EXERCISE OBJECTIVE
How do the lines below between the ones holding "rs_hostname : string" and "(rs : rehydration_services X).", inclusive, read? Give them again exactly, with no other lines.

(Dataset entries)
-- -- --
(* ===== verification/Rehydration.v ===== *)
(** * Rehydration of waits ([AINDY/core/wait_rehydration.py],
    [flow_run_rehydration.py], [resume_watchdog.py] and the start-up phase that
    calls them)

    After a restart the scheduler's table of waiting runs is empty; these
    functions fill it again from the rows of [execution_units] and [flow_runs].
    They run on the engine of [SchedulerWaits] with the callbacks [callback],
    which are data here and are executed by [Resumption].  The queries of the
    caller's session are the record [rehydration_services]: each gives the rows
    of a table, which the definitions filter as the queries do. *)
From S2P Require Import Prelude PyDatetime Json PyUuid WaitCondition SchedulerCore WaitRegistry SchedulerWaits ExecutionUnit FlowEngine EventBus.
Local Open Scope Z_scope.

Definition TIME_SENTINEL : string := "__time_wait__".

(** A row of [execution_units] with its tenant and priority columns *)
Record unit_row := MkUnitRow { ur_unit : ExecutionUnit; ur_tenant_id : option string; ur_priority : option string }.

(** The closures that wait in the scheduler *)
Inductive callback :=
| CbUnit (eid : string) (flow_run_id : option string)
| CbFlow (r_id flow_name : string) (user_id : option UUID) (workflow_type eid : string)
| CbSpec (eu_id : string)
| CbRunner (r : runner) (run_id : string).

Record rehydration_services (X : Type) := MkRehydration {
  rs_clock : X -> Z;
  rs_flow_runs : X -> X * result (list FlowRun);
  rs_units : X -> X * result (list unit_row);
  rs_row_get : string -> X -> X * result (option backup_row);
  rs_row_flush : backup_row -> X -> X * result unit;
  rs_rollback : X -> X;
  rs_hostname : string
}.
Arguments rs_clock {X}. Arguments rs_flow_runs {X}. Arguments rs_units {X}. Arguments rs_row_get {X}.
Arguments rs_row_flush {X}. Arguments rs_rollback {X}. Arguments rs_hostname {X}.

(** The value of [state["trigger_at"]] or [state["wait_until"]] as an argument of
    [_parse_utc_datetime]; no list or object reads as a time. *)
Definition json_trigger (j : json) : raw_trigger :=
  match j with
  | JStr s => TStr s
  | JArr _ | JObj _ | JNull => TNone
  | _ => TOther (status_text j)
  end.

Section rehydration.
Context {X : Type} {codec : IsoCodec} (sv : services callback X) (rs : rehydration_services X).
Let world := world callback X.
(* ===== verification/Resumption.v ===== *)
(** * Resume callbacks

    What happens when the scheduler dispatches a callback of [Rehydration]: the
    closures of [rehydrate_waiting_flow_runs] and [rehydrate_waiting_eus], the
    callback that [resume_spec.py] builds for runs claimed from another instance,
    and the live runner's own.  They run on the database of [FlowEngine].  Every
    closure opens its own session: what it changes without a commit is rolled
    back when the session is closed ([close_session]). *)
From S2P Require Import Prelude PyDatetime Json PyUuid WaitCondition SchedulerCore WaitRegistry SchedulerWaits ResourceManager ExecutionUnit FlowEngine FlowFacts FlowSlots FlowPlans EventBus Rehydration.
Local Open Scope Z_scope.

Section callbacks.
Context {X S : Type} (E : env X) (db : eu_session S) (sv : @flow_services X S).
(** [FLOW_REGISTRY] *)
Context (registry : dict flow).
Local Abbreviation cfg := (@cfg X S).
Implicit Types c : cfg.

(** [update({"status": "executing"})]: the other columns keep their values. *)
Definition run_executing (r : FlowRun) : FlowRun :=
  MkRun (fr_id r) (fr_flow_name r) (fr_workflow_type r) (fr_state r) (fr_current_node r) "executing" (fr_waiting_for r)
    (fr_wait_deadline r) (fr_trace_id r) (fr_user_id r) (fr_job_log_id r) (fr_error_message r) (fr_completed_at r).

(** The closure of [rehydrate_waiting_flow_runs]; exceptions are logged. *)
Definition flow_callback (fuel : nat) (r_id flow_name : string) (user : option UUID) (workflow eid : string) : M unit :=
  match dget registry flow_name with
  | None => mret ()
  | Some f =>
      catch (
        waiting ← gets (is_waiting r_id);
        ok ← call (fun x => let (x', b) := fs_claim_commit sv x in (x', Ok b));
        if negb ok then mret () else
        if negb waiting then mret () else
        _ ← update_run r_id run_executing;
        _ ← (if truthy eid then
               modifies (fun c => set_units (resume_execution_unit db (clock sv c) (IdText eid) (c_units c)).1 c)
             else mret ());
        _ ← resume E db sv fuel None (MkRunner f user (Some workflow) None "normal" None None None) r_id;
        mret ()) (fun _ => mret ())
  end.

(** A session closed without a commit: the units are what they were. *)
Definition close_session (before after : cfg) : cfg := set_units (c_units before) after.

(** The closure of [rehydrate_waiting_eus] and the one of [resume_spec.py] *)
Definition resume_unit (eid : string) c : cfg :=
  close_session c (set_units (resume_execution_unit db (clock sv c) (IdText eid) (c_units c)).1 c).
Definition unit_callback (eid : string) (flow_run_id : option string) c : cfg :=
  match flow_run_id with
  | Some fr => match c_runs c !! fr with
               | Some run => if negb (fr_status run =s "waiting") then c else resume_unit eid c
               | None => resume_unit eid c
               end
  | None => resume_unit eid c
  end.

(** Running a callback *)
Definition execute_callback (fuel : nat) (cb : callback) : M unit :=
  match cb with
  | CbFlow r_id name user workflow eid => flow_callback fuel r_id name user workflow eid
  | CbUnit eid fr => modifies (unit_callback eid fr)
  | CbSpec eid => modifies (resume_unit eid)
  | CbRunner r rid => _ ← resume E db sv fuel None r rid; mret ()
  end.

Lemma flow_callback_idle fuel r_id name user wf eid c : is_waiting r_id c = false ->
  exists c', flow_callback fuel r_id name user wf eid c = (c', Ok ()) /\ ext_only c c'.
Proof.
  intros Hw. unfold flow_callback. destruct (dget registry name) as [f|]; [|exists c; split; [done|apply ext_only_refl]].
  unfold catch, mbind, M_bind, gets, call. rewrite Hw.
  destruct (fs_claim_commit sv (c_ext c)) as [x ok]. exists (set_rm (with_ext (c_rm c) x) c).
  split; [by destruct ok|by exists x].
Qed.

(** A callback that wins the claim goes on with the run in status executing. *)
Lemma flow_callback_claims fuel r_id name user wf eid c f : is_waiting r_id c = true ->
  dget registry name = Some f -> (fs_claim_commit sv (c_ext c)).2 = true ->
  exists c1, flow_callback fuel r_id name user wf eid c =
    catch (_ ← resume E db sv fuel None (MkRunner f user (Some wf) None "normal" None None None) r_id; mret ()) (fun _ => mret ()) c1 /\
    c_runs c1 = alter run_executing r_id (c_runs c) /\ c_history c1 = c_history c /\
    exists x, c_rm c1 = with_ext (c_rm c) x.
Proof.
  intros Hw Hf Hok. unfold flow_callback. rewrite Hf. unfold catch, mbind, M_bind, gets, call. rewrite Hw.
  destruct (fs_claim_commit sv (c_ext c)) as [x ok]. cbn in Hok. subst ok. cbn [negb update_run modifies].
  destruct (truthy eid); (eexists; split; [reflexivity|]; split; [done|]; split; [done|]; by exists x).
Qed.
End callbacks.


(** The run waits at the first step of the plan a, b; the process that resumes it
    has just been started. *)
Definition restarted_run : FlowRun :=
  MkRun "run-1" "demo" None [("trace_id", JStr "trace-1")] "a" "waiting" (Some "go") None (Some "trace-1") (Some (MkUUID 9))
    None None None.
Definition restarted_cfg : @cfg unit (gmap UUID ExecutionUnit) := set_runs (fun _ => {["run-1" := restarted_run]}) quiet_cfg.


(** ** Runs claimed from another instance *)

(** [_RESUME_CALLBACK_BUILDERS] after the import of [resume_spec.py], with
    [_build_execution_unit_resume_callback] *)
Definition resume_builders : dict (ResumeSpec -> result callback) :=
  register_resume_callback_builder [] RESUME_HANDLER_EU (fun spec => Ok (CbSpec (spec_eu_id spec))).

Section cross.
Context {X : Type} {codec : IsoCodec} (sv : services callback X).
Hypothesis Hbuilders : sv_builders sv = resume_builders.
Implicit Types w : world callback X.

Lemma resume_builders_spec spec cb : build_callback_from_spec resume_builders spec = Ok cb -> exists eid, cb = CbSpec eid.
Proof.
  unfold build_callback_from_spec, resume_builders, register_resume_callback_builder. cbn [dset dget].
  destruct (RESUME_HANDLER_EU =s spec_handler spec); [|done]. intros [= <-]. by eexists.
Qed.

(** [w'] is [w] with some runs made ready whose callbacks were built from specifications. *)
Definition built w w' : Prop := exists items, w_core w' = foldl enqueue (w_core w) items /\
  Forall (fun i => exists eid, SchedulerCore.run_callback i = CbSpec eid) items.
#[export] Instance built_preorder : PreOrder built.
Proof.
  split; [intros w; by exists []|]. intros w1 w2 w3 (l1&H1&F1) (l2&H2&F2). exists (l1 ++ l2).
  split; [by rewrite foldl_app, H2, H1|by apply Forall_app].
Qed.
Lemma built_core w w' : w_core w' = w_core w -> built w w'.
Proof. by exists []. Qed.

Lemma enqueue_built w r cb eu t p ty : (exists eid, cb = CbSpec eid) -> built w (enqueue_resume sv w r cb eu t p ty).1.
Proof.
  intros Hcb. unfold enqueue_resume, new_ScheduledItem. destruct (priority_of_string _) as [q|]; [|by apply built_core].
  eexists [_]. split; [done|]. by repeat constructor.
Qed.

Lemma cross_resume_one_built ev corr skip w r spec : built w (cross_resume_one sv ev corr skip w r spec).1.
Proof.
  unfold cross_resume_one, load_wait_entry, claim. destruct (str_in r skip); [done|]. destruct (dmem _ _); [done|].
  destruct (sv_backup_get sv r (w_ext w)) as [x1 row].
  destruct (match row with Ok o => o | Raise _ => None end) as [rw|]; [|by apply built_core].
  destruct (negb _); [by apply built_core|].
  destruct (match str_or_none corr with Some c => _ | None => _ end); [by apply built_core|].
  rewrite Hbuilders. destruct (build_callback_from_spec _ _) as [cb|] eqn:Hcb; [|by apply built_core].
  apply resume_builders_spec in Hcb. cbn [w_ext set_ext].
  destruct (reg_unregister_if_exists _ _ _) as [x2 []]; [|by apply built_core].
  match goal with |- context [enqueue_resume sv ?w2 r cb ?eu ?t ?p ?ty] =>
    pose proof (enqueue_built w2 r cb eu t p ty Hcb) as Hb; destruct (enqueue_resume sv w2 r cb eu t p ty) as [w3 [[]|e]] end;
    (etrans; [|exact Hb]); by apply built_core.
Qed.

Lemma cross_loop_built one specs n w : (forall w r spec, built w (one w r spec).1) -> built w (cross_loop one specs n w).1.
Proof.
  intros Hone. revert n w. induction specs as [|[k s] specs IH]; intros n w; simpl; [done|].
  pose proof (Hone w k s) as H1. destruct (one w k s) as [w1 [m|e]]; [|done]. etrans; [exact H1|apply IH].
Qed.
End cross.

(** a run claimed from another instance is not resumed.  Whatever runs
    [_cross_instance_resume] takes over for an event, their callbacks come from
    the only builder there is, which resumes the execution unit in a session that
    is never committed: running them leaves flow runs, history and units exactly
    as they were. *)
Theorem cross_instance_resume_has_no_effect {X Y S} `{!IsoCodec} (sv : services callback X) (E : env Y) (db : eu_session S)
    (fsv : @flow_services Y S) registry ev corr skip w :
  sv_builders sv = resume_builders ->
  exists items, w_core (cross_instance_resume sv ev corr skip w).1 = foldl enqueue (w_core w) items /\
    Forall (fun i => forall fuel c, execute_callback E db fsv registry fuel (SchedulerCore.run_callback i) c = (c, Ok ())) items.
Proof.
  intros Hb. assert (built w (cross_instance_resume sv ev corr skip w).1) as (items&Hc&Hf).
  { unfold cross_instance_resume, cross_instance. destruct (sv_redis sv) as [c|]; [|by apply built_core].
    destruct (reg_get_all_specs (Some c) (w_ext w)) as [x specs].
    pose proof (cross_loop_built (cross_resume_one sv ev corr skip) specs 0 (set_ext w x)) as Hl.
    destruct (cross_loop _ specs 0 (set_ext w x)) as [w1 [m|e]]; cbn [fst] in *;
      (etrans; [by apply (built_core w (set_ext w x))|]; apply Hl; by apply cross_resume_one_built). }
  exists items. split; [done|]. eapply Forall_impl; [exact Hf|]. intros i (eid&->) fuel c. cbn.
  unfold modifies, resume_unit, close_session. by destruct c.
Qed.

(** The run ["r9"] of another instance waits for ["go"]. *)
Definition cross_services : services callback demo_ext := {|
  sv_redis := sv_redis demo_services;
  sv_builders := resume_builders;
  sv_backup_merge := sv_backup_merge demo_services;
  sv_backup_delete := sv_backup_delete demo_services;
  sv_backup_get := sv_backup_get demo_services;
  sv_backup_all := sv_backup_all demo_services;
  sv_flow_deadline := sv_flow_deadline demo_services;
  sv_waiting_ids := sv_waiting_ids demo_services;
  sv_publish := sv_publish demo_services;
  sv_rehydrate _ w := (w, Ok 0);
  sv_instance := "i2";
  sv_max_retries := 2;
  sv_buffer_max := 1000
|}.
Definition cross_world : world callback demo_ext :=
  set_waiting (register_wait cross_services 5 (world_init (∅, [])) "r9" (Some "go") "t" "e9" (CbSpec "e9") "normal" None None "flow" CNone) [].

Lemma cross_instance_resume_has_no_effect_witness :
  exists items, w_core (cross_instance_resume cross_services "go" None [] cross_world).1 = foldl enqueue core_init items /\
    items <> [] /\
    Forall (fun i => forall fuel c, execute_callback (quiet_env 5) quiet_session (quiet_services quiet_nodes) [("demo", quiet_flow)] fuel
      (SchedulerCore.run_callback i) c = (c, Ok ())) items.
Proof.
  destruct (cross_instance_resume_has_no_effect cross_services (quiet_env 5) quiet_session (quiet_services quiet_nodes)
    [("demo", quiet_flow)] "go" None [] cross_world eq_refl) as (items&Hc&Hf).
  exists items. split; [exact Hc|]. split; [|exact Hf]. intros ->. apply (f_equal total_enqueued) in Hc. vm_compute in Hc.
  discriminate Hc.
Defined.
(** ** Dead letters and live runners *)

(** a dead letter is not final.  The process that parked a run still holds its
    runner's callback after the run was moved to the dead letters, until
    [cleanup_stale_waits] evicts it.  When the event arrives before that, the
    callback resumes the run: its guard only concerns runs in status
    waiting, so the rest of the plan is executed and the dead letter ends as a
    success. *)
Theorem dead_letter_runs_on {X S} (E : env X) (db : eu_session S) (sv : @flow_services X S) registry B p user wf r pre post
    run reason now c fuel :
  calm sv -> env_testing E = false -> env_backend E = None -> (forall x, 0 <= fs_clock sv x <= B) ->
  c_runs c !! fr_id run = Some (run_dead_letter reason now run) -> json_truthy (jget (fr_state run) "trace_id") = true ->
  compile_plan_to_flow (pre ++ fr_current_node run :: post) = Ok (ru_flow r) -> NoDup (pre ++ fr_current_node run :: post) ->
  "" ∉ post -> Forall (fun s => succeeds sv (p s) s) (fr_current_node run :: post) ->
  affords E r (B / 1000 + 1) (Z.of_nat (length post) + 1) c ->
  ru_user r = Some user -> str_or_none (ru_workflow r) = Some wf -> fs_extractor sv wf = None -> fs_result_key sv wf = None ->
  extract_async_handoff (JObj (run_steps p (fr_current_node run :: post) (fr_state run))) = None ->
  (length post < fuel)%nat ->
  exists c' l run', execute_callback E db sv registry fuel (CbRunner r (fr_id run)) c = (c', Ok ()) /\
    c_history c' = c_history c ++ l /\ map fh_node l = fr_current_node run :: post /\
    c_runs c' !! fr_id run = Some run' /\ fr_status run' = "success".
Proof.
  intros Hcalm Ht Hb Hc Hrun Htr Hf Hnd Hne Hs Haff Hu Hw Hx Hk Hho Hfuel. cbn [execute_callback]. unfold mbind, M_bind.
  rewrite (resume_running E db sv fuel None r (fr_id run) _ c Hrun) by done. cbn [run_dead_letter fr_state fr_current_node].
  destruct (loop_plan E db sv Ht Hb B Hc p user wf (with_root r (event_id (fr_state run))) (fr_id run) pre (fr_current_node run)
    post (set_locals (fr_state run) [] c) fuel) as (c'&l&resp&run'&->&P1&P2&P3&P4&P5&P6&P7&P8); try done.
  - by exists (run_dead_letter reason now run).
  - by exists c', l, run'.
Qed.
(** flattening a tree keeps only its leaves.  [flatten_tree] starts at the
    entries that are not the parent of another entry, so its result holds exactly
    the nodes without children, in the order of their paths; every inner node of
    the tree, with its position above its children, is missing. *)
Theorem flatten_tree_only_leaves fresh nodes t : build_tree fresh nodes = Ok t ->
  exists leaves, flatten_tree t = Ok (omap (fun p => en_node <$> dget t p) (str_sort leaves)) /\
    forall p, p ∈ leaves <-> p ∈ dkeys t /\ forall q, q ∈ dkeys t -> parent_path_of q <> Ok p.
Proof.
  intros Hb. apply build_tree_ok in Hb as Ht. unfold tree_ok in Ht. rewrite Forall_forall in Ht.
  destruct (parents_in_spec t (dkeys t)) as (ps&Hps&Hspec).
  { apply Forall_forall. intros p (pe&->&Hin)%list_elem_of_fmap. by apply Ht. }
  unfold flatten_tree. rewrite Hps. cbn [mbind result_bind]. set (leaves := List.filter _ _). exists leaves.
  assert (forall p, p ∈ leaves <-> p ∈ dkeys t /\ forall q, q ∈ dkeys t -> parent_path_of q <> Ok p) as Hl.
  { intros p. unfold leaves. rewrite list_elem_of_In, filter_In, <- list_elem_of_In, negb_true_iff, str_in_false, Hspec, dmem_spec. naive_solver. }
  split; [|done]. cbn. f_equal. assert (Forall (fun p => p ∈ leaves) (str_sort leaves)) as Hall.
  { apply Forall_forall. intros p. by rewrite str_sort_perm. }
  induction Hall as [|p l [Hp Hnp]%Hl _ IH]; [done|]. cbn [flat_map omap list_omap walk]. rewrite IH.
  apply dmem_spec in Hp as Hm. unfold dmem in Hm. destruct (dget t p) as [e|] eqn:Hg; [|done]. cbn.
  apply dget_Some_elem in Hg. destruct (Ht _ Hg) as [_ Hch]. cbn [fst snd] in Hch. destruct (en_children e) as [|c cs]; [done|].
  apply Forall_cons in Hch as [[Hc1 Hc2] _]. by destruct (Hnp c Hc1).
Qed.

Lemma flatten_tree_only_leaves_witness :
  exists t leaves, build_tree "x" [MkMemNode (Some "/memory/u/ns") None None None None;
                                   MkMemNode (Some "/memory/u/ns/a") None None None None] = Ok t /\
    flatten_tree t = Ok (omap (fun p => en_node <$> dget t p) (str_sort leaves)) /\ "/memory/u/ns" ∉ leaves.
Proof.
  eexists. destruct (flatten_tree_only_leaves "x" [MkMemNode (Some "/memory/u/ns") None None None None;
    MkMemNode (Some "/memory/u/ns/a") None None None None] _ eq_refl) as (leaves&H1&H2).
  exists leaves. split; [vm_compute; reflexivity|]. split; [exact H1|].
  intros [_ Hn]%H2. apply (Hn "/memory/u/ns/a"); [by_evaluation|vm_compute; reflexivity].
Defined.
(** the hash is not a signature.  [_token_hash] uses no secret, so a token for
    any registered tools and capabilities, any run, any user and any agent type can
    be computed without [mint_token], and [validate_token] accepts it. *)
Theorem token_forgeable `{!IsoCodec} sha256 cat now run user tools caps agent :
  Forall (fun t => dmem (cat_tools cat) t = true) tools -> Forall (fun c => c ∈ cat_definitions cat) caps -> agent <> "" ->
  exists tk, tk_token_hash tk = Some (sha256 (token_payload run user "x" (isoformat (utc_datetime now))
      (isoformat (utc_datetime (now + 1))) "manual" (sort_set tools) (sort_set caps))) /\
    validate_token sha256 cat (Some tk) now run user = inr (sort_set tools, sort_set caps, agent).
Proof.
  intros Ht Hc Ha. rewrite Forall_forall in Ht, Hc.
  exists (MkToken (Some run) (Some user) (Some agent) (Some "x") (Some (isoformat (utc_datetime now)))
    (Some (isoformat (utc_datetime (now + 1)))) (Some (sort_set tools)) (Some (sort_set caps)) (Some "manual")
    (Some (sha256 (token_payload run user "x" (isoformat (utc_datetime now)) (isoformat (utc_datetime (now + 1))) "manual" (sort_set tools) (sort_set caps))))).
  split; [done|]. unfold validate_token. cbn [from_option id tk_run_id tk_user_id tk_execution_token
    tk_approval_mode tk_issued_at tk_expires_at tk_token_hash tk_granted_tools tk_allowed_capabilities tk_agent_type].
  rewrite !String.eqb_refl. cbn [negb truthy str_in existsb]. change ("manual" =s "manual") with true. cbn [orb negb].
  rewrite (proj2 (str_or_none_Some (Some (isoformat (utc_datetime now))) _) (conj eq_refl (isoformat_nonempty _))),
    (proj2 (str_or_none_Some (Some (isoformat (utc_datetime (now + 1)))) _) (conj eq_refl (isoformat_nonempty _))), fromisoformat_isoformat.
  rewrite (normalize_tools_id cat) by done. rewrite (normalize_caps_id cat) by done.
  change (instant (ensure_utc (utc_datetime (now + 1)))) with (now + 1 - 0).
  destruct (Z.leb_spec (now + 1 - 0) now); [lia|]. unfold token_hash. rewrite String.eqb_refl. cbn [negb].
  unfold str_or. by rewrite (proj2 (str_or_none_Some (Some agent) agent) (conj eq_refl Ha)).
Qed.

(** ** A small catalogue *)
Definition demo_catalog : catalog :=
  MkCatalog [("search", Some "low"); ("deploy", Some "high")] ["agent.run"; "web.read"; "prod.write"]
    (fun t => if t =s "search" then ["web.read"] else if t =s "deploy" then ["prod.write"] else [])
    (fun _ => ["agent.run"]) ["deploy"] (fun _ => None).
Definition demo_mint : option token :=
  mint_token (fun s => s) demo_catalog "tok-1" 0 "run-1" "user-1" [Some "search"] "manual" "default".
Definition demo_token : token := default (MkToken None None None None None None None None None None) demo_mint.

Lemma minted_token_scope_witness :
  check_tool_capability (fun s => s) demo_catalog (Some demo_token) 5 "run-1" "user-1" "search" = None /\
  check_tool_capability (fun s => s) demo_catalog (Some demo_token) (expiry 0) "run-1" "user-1" "search" = Some "capability token expired".
Proof.
  destruct (minted_token_scope (fun s => s) demo_catalog "tok-1" 0 "run-1" "user-1" [Some "search"] "manual" "default" demo_token "search")
    as (H1&H2&_).
  - vm_compute. reflexivity.
  - discriminate.
  - discriminate.
  - reflexivity.
  - split; [|apply H2; apply Z.le_refl]. apply H1; [vm_compute; reflexivity|]. by_evaluation.
Defined.

(** The same token with another agent type, which the hash does not cover *)
Definition demo_token' : token :=
  MkToken (tk_run_id demo_token) (tk_user_id demo_token) (Some "other") (tk_execution_token demo_token) (tk_issued_at demo_token)
    (tk_expires_at demo_token) (tk_granted_tools demo_token) (tk_allowed_capabilities demo_token) (tk_approval_mode demo_token)
    (tk_token_hash demo_token).

Lemma token_tampering_detected_witness :
  tk_agent_type demo_token <> tk_agent_type demo_token' /\ tk_approval_mode demo_token = tk_approval_mode demo_token'.
Proof.
  split; [vm_compute; discriminate|].
  refine (proj2 (proj2 (proj2 (proj2 (token_tampering_detected (fun s => s) demo_catalog demo_token demo_token' 5 6 "run-1" "user-1"
    (["search"], ["agent.run"; "web.read"], "default") (["search"], ["agent.run"; "web.read"], "other") (fun x y H => H) _ _ _ _ _))))).
  - by_evaluation.
  - repeat (apply Forall_cons_2; [intros s Hs; vm_compute in Hs; injection Hs as <-; vm_compute; reflexivity|]). apply Forall_nil_2.
  - reflexivity.
  - vm_compute. reflexivity.
  - vm_compute. reflexivity.
Defined.

Lemma token_forgeable_witness :
  exists tk, tk_token_hash tk = Some (token_payload "run-1" "user-1" "x" (isoformat (utc_datetime 0)) (isoformat (utc_datetime 1)) "manual"
      (sort_set ["deploy"]) (sort_set ["agent.run"; "prod.write"])) /\
    validate_token (fun s => s) demo_catalog (Some tk) 0 "run-1" "user-1" = inr (sort_set ["deploy"], sort_set ["agent.run"; "prod.write"], "default").
Proof.
  apply (token_forgeable (fun s => s) demo_catalog 0 "run-1" "user-1" ["deploy"] ["agent.run"; "prod.write"] "default").
  - by_evaluation.
  - by_evaluation.
  - discriminate.
Defined.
-- -- --
YOUR SOLUTION
  rs_hostname : string
}.
Arguments rs_clock {X}. Arguments rs_flow_runs {X}. Arguments rs_units {X}. Arguments rs_row_get {X}.
Arguments rs_row_flush {X}. Arguments rs_rollback {X}. Arguments rs_hostname {X}.

(** The value of [state["trigger_at"]] or [state["wait_until"]] as an argument of
    [_parse_utc_datetime]; no list or object reads as a time. *)
Definition json_trigger (j : json) : raw_trigger :=
  match j with
  | JStr s => TStr s
  | JArr _ | JObj _ | JNull => TNone
  | _ => TOther (status_text j)
  end.

Section rehydration.
Context {X : Type} {codec : IsoCodec} (sv : services callback X) (rs : rehydration_services X).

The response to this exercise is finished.